INSTRUCTIONS FOR THE TASK:
Only the lines holding "Inductive" are wanted; find them in the listing and return each one.

====

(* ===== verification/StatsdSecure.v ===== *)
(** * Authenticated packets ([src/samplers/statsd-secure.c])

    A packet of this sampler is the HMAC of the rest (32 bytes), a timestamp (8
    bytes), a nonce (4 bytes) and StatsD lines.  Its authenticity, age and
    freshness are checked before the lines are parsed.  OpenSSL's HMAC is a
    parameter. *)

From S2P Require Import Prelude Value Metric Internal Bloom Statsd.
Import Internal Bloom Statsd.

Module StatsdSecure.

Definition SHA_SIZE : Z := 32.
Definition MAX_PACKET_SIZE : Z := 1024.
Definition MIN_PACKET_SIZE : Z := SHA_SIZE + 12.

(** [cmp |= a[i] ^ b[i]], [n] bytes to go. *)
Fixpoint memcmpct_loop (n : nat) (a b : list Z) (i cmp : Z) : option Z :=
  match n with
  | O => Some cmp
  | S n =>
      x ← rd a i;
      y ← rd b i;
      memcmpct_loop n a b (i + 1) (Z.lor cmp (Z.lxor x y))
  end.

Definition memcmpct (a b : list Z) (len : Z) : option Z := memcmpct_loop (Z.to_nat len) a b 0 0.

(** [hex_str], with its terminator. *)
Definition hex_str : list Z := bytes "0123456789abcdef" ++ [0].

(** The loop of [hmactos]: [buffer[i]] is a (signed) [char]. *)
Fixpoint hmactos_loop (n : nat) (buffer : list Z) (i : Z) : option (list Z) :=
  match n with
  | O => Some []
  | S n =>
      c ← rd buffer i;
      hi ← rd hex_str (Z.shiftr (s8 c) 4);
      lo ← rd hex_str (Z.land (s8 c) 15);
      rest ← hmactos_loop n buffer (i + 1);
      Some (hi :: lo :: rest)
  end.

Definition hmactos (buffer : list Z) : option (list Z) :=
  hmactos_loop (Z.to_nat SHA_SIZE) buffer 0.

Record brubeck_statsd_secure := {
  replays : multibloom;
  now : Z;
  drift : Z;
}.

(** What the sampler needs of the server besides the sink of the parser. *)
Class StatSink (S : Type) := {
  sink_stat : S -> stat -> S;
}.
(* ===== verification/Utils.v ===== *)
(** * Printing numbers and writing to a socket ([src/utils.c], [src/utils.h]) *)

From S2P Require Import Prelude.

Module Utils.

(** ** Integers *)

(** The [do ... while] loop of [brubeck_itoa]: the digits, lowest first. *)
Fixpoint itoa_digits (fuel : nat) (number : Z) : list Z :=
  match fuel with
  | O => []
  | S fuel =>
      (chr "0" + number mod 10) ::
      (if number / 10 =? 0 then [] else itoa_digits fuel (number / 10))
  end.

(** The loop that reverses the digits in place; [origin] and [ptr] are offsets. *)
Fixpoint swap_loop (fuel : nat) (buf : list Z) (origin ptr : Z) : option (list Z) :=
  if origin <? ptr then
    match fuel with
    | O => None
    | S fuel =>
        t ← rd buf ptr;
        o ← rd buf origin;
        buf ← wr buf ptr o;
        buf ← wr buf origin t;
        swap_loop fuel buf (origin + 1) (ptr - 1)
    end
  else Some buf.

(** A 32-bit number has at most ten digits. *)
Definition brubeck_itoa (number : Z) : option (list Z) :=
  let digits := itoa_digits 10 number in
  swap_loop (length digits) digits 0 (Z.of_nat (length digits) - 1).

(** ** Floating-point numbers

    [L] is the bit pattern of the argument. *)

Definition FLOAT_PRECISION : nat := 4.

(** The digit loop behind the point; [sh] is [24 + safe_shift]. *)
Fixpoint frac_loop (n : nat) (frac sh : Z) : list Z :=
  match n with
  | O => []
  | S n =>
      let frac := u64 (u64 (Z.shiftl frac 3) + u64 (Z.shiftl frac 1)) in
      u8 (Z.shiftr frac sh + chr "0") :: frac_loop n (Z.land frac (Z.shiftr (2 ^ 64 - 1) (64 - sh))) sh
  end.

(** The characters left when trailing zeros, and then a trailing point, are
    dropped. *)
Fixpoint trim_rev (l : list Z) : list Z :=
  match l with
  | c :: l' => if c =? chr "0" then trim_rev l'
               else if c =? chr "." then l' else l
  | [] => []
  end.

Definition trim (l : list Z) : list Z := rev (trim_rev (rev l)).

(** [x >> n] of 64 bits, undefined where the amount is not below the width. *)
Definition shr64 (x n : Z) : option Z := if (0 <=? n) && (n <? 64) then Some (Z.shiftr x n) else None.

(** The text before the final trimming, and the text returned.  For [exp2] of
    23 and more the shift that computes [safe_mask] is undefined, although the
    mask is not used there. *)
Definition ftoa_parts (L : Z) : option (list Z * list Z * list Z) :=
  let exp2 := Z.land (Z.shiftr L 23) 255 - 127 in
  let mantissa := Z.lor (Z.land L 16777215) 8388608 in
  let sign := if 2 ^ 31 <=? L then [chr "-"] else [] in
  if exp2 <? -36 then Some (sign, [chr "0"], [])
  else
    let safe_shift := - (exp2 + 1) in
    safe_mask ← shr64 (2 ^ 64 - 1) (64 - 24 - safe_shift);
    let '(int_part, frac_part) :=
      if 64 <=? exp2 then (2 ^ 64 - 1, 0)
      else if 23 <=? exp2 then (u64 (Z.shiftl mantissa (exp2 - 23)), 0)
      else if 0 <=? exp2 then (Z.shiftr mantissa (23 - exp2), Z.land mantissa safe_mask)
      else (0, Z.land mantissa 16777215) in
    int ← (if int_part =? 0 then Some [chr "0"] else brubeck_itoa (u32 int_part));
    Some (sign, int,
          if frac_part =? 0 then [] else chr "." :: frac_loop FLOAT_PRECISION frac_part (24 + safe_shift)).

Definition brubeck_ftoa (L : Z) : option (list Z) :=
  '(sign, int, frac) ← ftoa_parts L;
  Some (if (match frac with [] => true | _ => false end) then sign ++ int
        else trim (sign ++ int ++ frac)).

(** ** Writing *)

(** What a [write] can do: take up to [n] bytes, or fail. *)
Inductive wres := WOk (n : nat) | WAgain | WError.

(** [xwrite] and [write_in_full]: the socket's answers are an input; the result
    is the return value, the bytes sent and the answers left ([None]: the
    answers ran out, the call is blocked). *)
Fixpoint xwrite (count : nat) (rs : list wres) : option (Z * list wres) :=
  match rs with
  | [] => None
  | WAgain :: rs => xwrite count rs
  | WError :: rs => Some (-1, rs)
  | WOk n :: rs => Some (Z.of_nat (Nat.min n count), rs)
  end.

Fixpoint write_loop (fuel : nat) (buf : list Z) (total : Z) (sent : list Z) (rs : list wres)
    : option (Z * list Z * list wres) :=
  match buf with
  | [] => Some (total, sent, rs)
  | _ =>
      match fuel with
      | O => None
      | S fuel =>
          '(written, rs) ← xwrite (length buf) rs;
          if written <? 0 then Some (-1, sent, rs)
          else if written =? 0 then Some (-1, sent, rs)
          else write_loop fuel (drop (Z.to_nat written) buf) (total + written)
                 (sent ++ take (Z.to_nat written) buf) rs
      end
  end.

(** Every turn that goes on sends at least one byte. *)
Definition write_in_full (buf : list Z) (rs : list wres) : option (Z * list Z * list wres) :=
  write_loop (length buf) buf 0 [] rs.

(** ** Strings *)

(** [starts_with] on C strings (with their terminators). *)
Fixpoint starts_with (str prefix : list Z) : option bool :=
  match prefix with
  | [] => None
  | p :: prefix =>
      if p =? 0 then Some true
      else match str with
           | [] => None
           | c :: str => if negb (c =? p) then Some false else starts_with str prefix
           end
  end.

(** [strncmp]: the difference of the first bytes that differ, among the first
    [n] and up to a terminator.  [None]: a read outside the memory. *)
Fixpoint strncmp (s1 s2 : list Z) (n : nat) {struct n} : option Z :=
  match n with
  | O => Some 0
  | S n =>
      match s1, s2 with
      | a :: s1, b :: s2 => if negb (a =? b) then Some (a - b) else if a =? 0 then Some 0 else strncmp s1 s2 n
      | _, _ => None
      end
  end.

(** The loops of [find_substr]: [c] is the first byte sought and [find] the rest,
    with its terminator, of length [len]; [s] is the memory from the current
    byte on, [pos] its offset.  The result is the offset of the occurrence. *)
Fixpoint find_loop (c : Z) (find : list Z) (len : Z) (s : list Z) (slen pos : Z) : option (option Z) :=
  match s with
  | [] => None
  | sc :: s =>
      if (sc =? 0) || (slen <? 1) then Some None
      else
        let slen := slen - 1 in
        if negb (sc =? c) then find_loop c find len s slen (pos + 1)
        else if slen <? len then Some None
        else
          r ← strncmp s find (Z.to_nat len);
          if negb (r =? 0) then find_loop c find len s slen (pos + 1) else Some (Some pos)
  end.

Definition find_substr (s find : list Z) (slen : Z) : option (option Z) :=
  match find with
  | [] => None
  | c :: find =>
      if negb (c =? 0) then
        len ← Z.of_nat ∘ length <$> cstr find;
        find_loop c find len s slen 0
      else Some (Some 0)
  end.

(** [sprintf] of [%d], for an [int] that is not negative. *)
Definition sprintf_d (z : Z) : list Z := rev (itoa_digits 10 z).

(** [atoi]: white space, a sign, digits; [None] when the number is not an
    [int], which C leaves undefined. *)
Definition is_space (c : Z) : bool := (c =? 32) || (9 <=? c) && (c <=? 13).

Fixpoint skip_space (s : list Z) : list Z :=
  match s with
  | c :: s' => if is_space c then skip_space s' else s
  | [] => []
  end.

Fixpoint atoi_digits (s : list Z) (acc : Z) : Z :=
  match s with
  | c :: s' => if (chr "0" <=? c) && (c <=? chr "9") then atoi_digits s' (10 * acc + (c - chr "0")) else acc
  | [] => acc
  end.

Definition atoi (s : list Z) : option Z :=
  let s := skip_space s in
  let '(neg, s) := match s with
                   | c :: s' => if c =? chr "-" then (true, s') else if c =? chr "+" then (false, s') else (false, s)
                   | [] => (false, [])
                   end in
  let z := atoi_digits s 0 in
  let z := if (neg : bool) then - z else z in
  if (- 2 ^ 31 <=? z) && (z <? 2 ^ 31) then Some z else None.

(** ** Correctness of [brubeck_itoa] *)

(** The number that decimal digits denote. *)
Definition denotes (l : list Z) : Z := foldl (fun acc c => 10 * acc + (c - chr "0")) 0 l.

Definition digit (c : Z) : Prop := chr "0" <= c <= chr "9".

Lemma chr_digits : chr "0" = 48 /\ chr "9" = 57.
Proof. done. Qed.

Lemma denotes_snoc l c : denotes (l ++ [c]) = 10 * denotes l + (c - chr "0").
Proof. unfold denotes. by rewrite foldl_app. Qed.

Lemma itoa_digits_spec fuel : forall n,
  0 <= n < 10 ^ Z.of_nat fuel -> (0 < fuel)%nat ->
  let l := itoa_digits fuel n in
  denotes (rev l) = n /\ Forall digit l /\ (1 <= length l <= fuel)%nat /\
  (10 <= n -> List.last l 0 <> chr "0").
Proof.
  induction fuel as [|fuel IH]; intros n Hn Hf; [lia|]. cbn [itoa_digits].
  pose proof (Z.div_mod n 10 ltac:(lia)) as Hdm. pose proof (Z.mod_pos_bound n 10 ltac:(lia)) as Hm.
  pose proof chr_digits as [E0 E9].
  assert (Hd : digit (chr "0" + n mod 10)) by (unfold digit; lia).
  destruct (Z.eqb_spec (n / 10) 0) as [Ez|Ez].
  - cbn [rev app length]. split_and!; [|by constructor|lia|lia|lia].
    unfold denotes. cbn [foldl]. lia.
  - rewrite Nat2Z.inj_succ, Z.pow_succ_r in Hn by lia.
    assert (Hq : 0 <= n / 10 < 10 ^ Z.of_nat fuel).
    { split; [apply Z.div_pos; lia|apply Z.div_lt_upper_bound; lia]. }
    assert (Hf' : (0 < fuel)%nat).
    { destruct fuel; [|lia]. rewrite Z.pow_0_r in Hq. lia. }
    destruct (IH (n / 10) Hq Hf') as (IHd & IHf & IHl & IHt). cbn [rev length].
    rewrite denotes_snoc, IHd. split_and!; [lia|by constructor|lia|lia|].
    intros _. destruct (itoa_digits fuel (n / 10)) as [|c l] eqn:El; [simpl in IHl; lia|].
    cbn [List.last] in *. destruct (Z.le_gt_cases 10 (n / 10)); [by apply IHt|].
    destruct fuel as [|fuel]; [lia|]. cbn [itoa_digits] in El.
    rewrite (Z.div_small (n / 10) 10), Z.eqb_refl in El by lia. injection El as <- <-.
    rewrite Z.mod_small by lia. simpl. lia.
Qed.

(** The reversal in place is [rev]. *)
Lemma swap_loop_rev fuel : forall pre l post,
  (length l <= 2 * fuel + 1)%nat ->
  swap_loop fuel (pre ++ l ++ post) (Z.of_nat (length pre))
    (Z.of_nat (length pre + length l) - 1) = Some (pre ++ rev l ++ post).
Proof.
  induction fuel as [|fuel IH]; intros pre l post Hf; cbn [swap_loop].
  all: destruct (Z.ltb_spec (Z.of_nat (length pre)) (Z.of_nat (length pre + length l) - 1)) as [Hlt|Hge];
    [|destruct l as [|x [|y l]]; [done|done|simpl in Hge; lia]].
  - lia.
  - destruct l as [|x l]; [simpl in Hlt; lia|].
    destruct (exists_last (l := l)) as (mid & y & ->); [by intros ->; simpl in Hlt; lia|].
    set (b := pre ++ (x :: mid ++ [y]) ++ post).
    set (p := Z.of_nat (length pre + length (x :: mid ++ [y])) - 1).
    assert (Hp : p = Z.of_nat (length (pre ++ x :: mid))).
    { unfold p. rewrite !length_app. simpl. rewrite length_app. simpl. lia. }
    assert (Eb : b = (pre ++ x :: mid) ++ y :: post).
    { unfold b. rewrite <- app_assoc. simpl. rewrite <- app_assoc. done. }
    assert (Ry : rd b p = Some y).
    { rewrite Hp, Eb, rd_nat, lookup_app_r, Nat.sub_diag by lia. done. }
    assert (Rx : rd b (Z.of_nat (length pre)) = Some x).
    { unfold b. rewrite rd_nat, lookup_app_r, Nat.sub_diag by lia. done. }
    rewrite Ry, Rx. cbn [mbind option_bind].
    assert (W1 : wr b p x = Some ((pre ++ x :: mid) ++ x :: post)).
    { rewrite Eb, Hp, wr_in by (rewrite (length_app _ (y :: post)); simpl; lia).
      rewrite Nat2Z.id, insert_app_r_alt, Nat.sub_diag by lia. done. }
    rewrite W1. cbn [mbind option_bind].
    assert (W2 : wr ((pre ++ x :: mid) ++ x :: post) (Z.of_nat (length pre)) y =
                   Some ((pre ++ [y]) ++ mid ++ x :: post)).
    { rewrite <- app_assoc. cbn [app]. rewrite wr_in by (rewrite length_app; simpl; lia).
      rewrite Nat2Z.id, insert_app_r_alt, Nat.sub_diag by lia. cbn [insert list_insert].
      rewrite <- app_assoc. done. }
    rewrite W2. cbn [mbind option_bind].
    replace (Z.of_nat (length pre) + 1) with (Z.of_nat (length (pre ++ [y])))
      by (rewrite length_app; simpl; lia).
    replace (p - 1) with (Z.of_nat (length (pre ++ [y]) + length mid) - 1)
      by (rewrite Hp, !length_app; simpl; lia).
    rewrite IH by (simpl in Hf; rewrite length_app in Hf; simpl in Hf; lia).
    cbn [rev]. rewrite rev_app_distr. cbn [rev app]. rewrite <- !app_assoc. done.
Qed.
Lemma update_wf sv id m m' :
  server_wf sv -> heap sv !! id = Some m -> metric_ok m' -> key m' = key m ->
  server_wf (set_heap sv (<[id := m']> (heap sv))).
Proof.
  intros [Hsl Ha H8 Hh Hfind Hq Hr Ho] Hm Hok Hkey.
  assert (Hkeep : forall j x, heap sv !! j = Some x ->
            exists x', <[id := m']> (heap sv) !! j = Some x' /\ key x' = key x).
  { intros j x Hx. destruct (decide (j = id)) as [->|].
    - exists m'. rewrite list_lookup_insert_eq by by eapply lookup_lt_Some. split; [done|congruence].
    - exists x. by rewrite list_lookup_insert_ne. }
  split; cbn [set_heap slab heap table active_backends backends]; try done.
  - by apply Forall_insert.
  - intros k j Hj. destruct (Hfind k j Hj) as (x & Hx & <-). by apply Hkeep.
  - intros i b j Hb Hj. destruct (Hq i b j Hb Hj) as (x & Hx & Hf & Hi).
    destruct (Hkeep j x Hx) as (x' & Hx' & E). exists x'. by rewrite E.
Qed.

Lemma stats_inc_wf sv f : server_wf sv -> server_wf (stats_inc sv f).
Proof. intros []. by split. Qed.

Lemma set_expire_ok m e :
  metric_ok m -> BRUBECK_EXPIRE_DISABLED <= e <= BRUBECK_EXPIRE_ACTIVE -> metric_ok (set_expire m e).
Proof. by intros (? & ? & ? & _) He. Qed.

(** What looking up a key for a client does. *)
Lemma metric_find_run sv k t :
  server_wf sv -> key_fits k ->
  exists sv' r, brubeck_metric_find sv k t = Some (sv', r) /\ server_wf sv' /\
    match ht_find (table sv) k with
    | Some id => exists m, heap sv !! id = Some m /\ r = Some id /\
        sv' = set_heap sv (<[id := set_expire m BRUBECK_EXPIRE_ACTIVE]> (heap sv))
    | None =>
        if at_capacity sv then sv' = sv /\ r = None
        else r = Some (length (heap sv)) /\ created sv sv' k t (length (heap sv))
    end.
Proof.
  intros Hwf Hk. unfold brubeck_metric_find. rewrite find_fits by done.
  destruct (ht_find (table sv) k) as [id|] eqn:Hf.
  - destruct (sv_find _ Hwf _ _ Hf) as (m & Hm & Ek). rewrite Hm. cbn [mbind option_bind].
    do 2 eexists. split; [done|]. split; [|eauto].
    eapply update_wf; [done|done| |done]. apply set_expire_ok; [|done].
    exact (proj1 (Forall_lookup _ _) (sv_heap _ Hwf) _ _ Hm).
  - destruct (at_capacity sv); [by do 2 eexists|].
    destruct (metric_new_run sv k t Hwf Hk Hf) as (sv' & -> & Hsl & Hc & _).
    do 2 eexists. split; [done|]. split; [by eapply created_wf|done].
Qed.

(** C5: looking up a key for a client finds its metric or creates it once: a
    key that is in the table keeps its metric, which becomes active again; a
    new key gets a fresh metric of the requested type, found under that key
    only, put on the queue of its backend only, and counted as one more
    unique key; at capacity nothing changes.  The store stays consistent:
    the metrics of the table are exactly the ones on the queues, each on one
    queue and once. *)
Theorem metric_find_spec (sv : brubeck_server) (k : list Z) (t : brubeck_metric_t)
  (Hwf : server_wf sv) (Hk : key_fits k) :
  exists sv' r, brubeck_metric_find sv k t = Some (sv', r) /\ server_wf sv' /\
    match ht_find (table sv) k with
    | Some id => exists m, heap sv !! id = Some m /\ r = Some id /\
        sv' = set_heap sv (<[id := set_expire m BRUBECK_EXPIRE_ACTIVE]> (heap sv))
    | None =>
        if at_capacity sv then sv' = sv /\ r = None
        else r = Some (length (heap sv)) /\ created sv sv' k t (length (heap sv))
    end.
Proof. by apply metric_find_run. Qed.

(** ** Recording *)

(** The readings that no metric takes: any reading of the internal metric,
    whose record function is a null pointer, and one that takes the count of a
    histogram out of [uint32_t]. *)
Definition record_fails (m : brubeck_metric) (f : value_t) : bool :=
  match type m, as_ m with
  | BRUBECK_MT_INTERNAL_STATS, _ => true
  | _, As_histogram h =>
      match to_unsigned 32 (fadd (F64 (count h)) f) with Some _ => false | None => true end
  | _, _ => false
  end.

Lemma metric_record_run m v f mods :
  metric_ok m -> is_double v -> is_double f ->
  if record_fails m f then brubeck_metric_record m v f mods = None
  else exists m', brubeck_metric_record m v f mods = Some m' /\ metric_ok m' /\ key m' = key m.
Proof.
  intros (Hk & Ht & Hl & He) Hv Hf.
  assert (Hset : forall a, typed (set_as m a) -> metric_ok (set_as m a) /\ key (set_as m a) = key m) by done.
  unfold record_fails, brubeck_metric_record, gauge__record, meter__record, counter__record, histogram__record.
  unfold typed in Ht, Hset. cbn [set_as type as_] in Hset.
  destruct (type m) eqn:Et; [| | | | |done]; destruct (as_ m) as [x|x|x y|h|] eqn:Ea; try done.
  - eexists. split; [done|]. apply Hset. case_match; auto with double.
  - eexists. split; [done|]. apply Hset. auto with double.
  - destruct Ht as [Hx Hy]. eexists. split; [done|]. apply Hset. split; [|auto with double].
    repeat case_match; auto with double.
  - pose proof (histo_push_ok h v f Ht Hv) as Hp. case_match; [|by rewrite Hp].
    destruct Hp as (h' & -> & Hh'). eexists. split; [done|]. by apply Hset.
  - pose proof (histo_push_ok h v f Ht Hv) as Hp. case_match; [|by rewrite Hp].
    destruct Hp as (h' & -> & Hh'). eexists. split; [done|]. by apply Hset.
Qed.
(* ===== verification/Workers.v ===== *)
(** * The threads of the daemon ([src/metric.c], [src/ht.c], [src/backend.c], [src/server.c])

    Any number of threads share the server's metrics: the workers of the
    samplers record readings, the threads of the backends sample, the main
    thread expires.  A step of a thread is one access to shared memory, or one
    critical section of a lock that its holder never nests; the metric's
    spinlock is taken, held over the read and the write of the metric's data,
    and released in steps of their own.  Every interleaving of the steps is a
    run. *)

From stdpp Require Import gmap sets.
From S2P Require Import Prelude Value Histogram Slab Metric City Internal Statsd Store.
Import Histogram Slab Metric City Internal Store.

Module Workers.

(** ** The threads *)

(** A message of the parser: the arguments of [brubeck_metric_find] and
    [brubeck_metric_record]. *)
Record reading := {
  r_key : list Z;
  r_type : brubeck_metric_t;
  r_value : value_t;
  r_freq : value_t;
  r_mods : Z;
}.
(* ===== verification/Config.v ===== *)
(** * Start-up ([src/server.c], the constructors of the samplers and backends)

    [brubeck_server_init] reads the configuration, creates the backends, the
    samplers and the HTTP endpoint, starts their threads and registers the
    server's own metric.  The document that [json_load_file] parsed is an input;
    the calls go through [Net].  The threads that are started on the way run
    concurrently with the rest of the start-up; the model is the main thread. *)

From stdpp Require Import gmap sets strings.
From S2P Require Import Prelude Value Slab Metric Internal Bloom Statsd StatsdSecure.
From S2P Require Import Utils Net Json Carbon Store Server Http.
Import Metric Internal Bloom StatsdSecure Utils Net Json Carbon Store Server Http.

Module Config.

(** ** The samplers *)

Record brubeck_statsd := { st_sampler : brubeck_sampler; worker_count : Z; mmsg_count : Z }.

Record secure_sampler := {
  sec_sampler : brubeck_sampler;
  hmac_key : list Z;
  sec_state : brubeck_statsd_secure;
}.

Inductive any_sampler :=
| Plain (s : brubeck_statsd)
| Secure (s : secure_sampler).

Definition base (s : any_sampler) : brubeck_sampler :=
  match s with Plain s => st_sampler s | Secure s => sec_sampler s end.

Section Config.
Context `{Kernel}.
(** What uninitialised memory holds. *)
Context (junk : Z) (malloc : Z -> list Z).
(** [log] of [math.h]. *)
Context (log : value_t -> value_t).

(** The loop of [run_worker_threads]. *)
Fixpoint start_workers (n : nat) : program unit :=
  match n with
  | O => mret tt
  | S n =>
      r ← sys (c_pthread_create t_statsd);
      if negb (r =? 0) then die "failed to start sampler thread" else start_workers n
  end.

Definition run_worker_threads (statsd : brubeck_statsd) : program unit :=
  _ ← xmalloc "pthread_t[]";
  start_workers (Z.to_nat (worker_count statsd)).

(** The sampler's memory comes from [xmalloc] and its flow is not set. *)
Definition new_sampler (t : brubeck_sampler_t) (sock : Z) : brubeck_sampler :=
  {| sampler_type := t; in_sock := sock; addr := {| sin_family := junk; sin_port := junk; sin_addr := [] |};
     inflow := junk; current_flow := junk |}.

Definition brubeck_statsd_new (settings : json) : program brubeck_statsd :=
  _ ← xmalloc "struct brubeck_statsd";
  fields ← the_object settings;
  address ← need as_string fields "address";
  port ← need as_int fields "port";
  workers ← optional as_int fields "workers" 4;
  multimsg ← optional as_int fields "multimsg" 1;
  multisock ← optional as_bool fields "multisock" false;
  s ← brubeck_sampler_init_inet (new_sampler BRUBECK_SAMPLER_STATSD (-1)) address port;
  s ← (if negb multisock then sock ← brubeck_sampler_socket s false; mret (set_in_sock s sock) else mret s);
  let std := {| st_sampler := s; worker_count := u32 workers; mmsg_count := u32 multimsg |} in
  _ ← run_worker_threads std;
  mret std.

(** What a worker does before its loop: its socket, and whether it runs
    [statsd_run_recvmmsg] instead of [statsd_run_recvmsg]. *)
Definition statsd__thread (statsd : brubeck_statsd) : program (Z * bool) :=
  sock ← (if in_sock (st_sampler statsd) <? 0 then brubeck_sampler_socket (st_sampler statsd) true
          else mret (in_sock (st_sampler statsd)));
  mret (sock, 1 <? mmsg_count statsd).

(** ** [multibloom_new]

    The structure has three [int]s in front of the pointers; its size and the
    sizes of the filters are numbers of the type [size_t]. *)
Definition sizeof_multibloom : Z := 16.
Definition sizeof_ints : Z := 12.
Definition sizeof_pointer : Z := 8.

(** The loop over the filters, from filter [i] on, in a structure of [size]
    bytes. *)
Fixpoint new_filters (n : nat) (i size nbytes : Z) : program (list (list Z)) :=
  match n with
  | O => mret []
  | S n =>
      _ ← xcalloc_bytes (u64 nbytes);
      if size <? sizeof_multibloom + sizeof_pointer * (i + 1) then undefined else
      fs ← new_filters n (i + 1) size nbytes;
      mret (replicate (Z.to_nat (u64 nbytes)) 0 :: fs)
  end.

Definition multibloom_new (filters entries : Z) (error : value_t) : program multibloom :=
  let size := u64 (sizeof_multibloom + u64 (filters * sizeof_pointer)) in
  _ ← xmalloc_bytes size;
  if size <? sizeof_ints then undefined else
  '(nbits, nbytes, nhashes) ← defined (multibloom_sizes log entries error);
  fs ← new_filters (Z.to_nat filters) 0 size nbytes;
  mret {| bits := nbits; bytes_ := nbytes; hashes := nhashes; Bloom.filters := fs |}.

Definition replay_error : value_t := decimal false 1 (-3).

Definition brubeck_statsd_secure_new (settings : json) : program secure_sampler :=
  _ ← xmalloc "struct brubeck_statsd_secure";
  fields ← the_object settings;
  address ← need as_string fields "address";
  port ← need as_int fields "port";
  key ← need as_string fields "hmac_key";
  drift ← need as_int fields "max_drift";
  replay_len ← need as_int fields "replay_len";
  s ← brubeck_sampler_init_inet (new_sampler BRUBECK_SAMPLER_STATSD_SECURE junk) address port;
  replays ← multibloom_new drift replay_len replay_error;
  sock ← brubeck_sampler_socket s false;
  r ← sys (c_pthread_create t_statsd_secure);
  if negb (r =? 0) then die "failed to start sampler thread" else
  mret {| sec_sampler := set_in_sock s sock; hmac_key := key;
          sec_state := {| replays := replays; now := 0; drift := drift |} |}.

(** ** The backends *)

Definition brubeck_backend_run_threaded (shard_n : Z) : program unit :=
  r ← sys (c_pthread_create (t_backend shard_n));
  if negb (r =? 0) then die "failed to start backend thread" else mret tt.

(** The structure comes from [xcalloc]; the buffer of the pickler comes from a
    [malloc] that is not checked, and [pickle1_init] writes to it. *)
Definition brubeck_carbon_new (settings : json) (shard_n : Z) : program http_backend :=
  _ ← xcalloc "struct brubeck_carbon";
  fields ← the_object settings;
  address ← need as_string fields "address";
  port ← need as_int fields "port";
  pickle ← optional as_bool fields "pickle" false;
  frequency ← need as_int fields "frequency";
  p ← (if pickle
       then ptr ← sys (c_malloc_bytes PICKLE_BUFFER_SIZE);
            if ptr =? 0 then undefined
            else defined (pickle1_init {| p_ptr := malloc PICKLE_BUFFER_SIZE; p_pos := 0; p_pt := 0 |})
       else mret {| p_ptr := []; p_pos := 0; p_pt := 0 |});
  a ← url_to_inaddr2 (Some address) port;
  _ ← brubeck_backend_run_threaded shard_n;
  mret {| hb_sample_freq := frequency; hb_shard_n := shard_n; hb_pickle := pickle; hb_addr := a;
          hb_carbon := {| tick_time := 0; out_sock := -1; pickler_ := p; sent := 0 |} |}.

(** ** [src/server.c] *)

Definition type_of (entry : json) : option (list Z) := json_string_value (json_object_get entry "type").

====

RESPONSE FOR THIS EXERCISE:
Inductive wres := WOk (n : nat) | WAgain | WError.
Inductive any_sampler :=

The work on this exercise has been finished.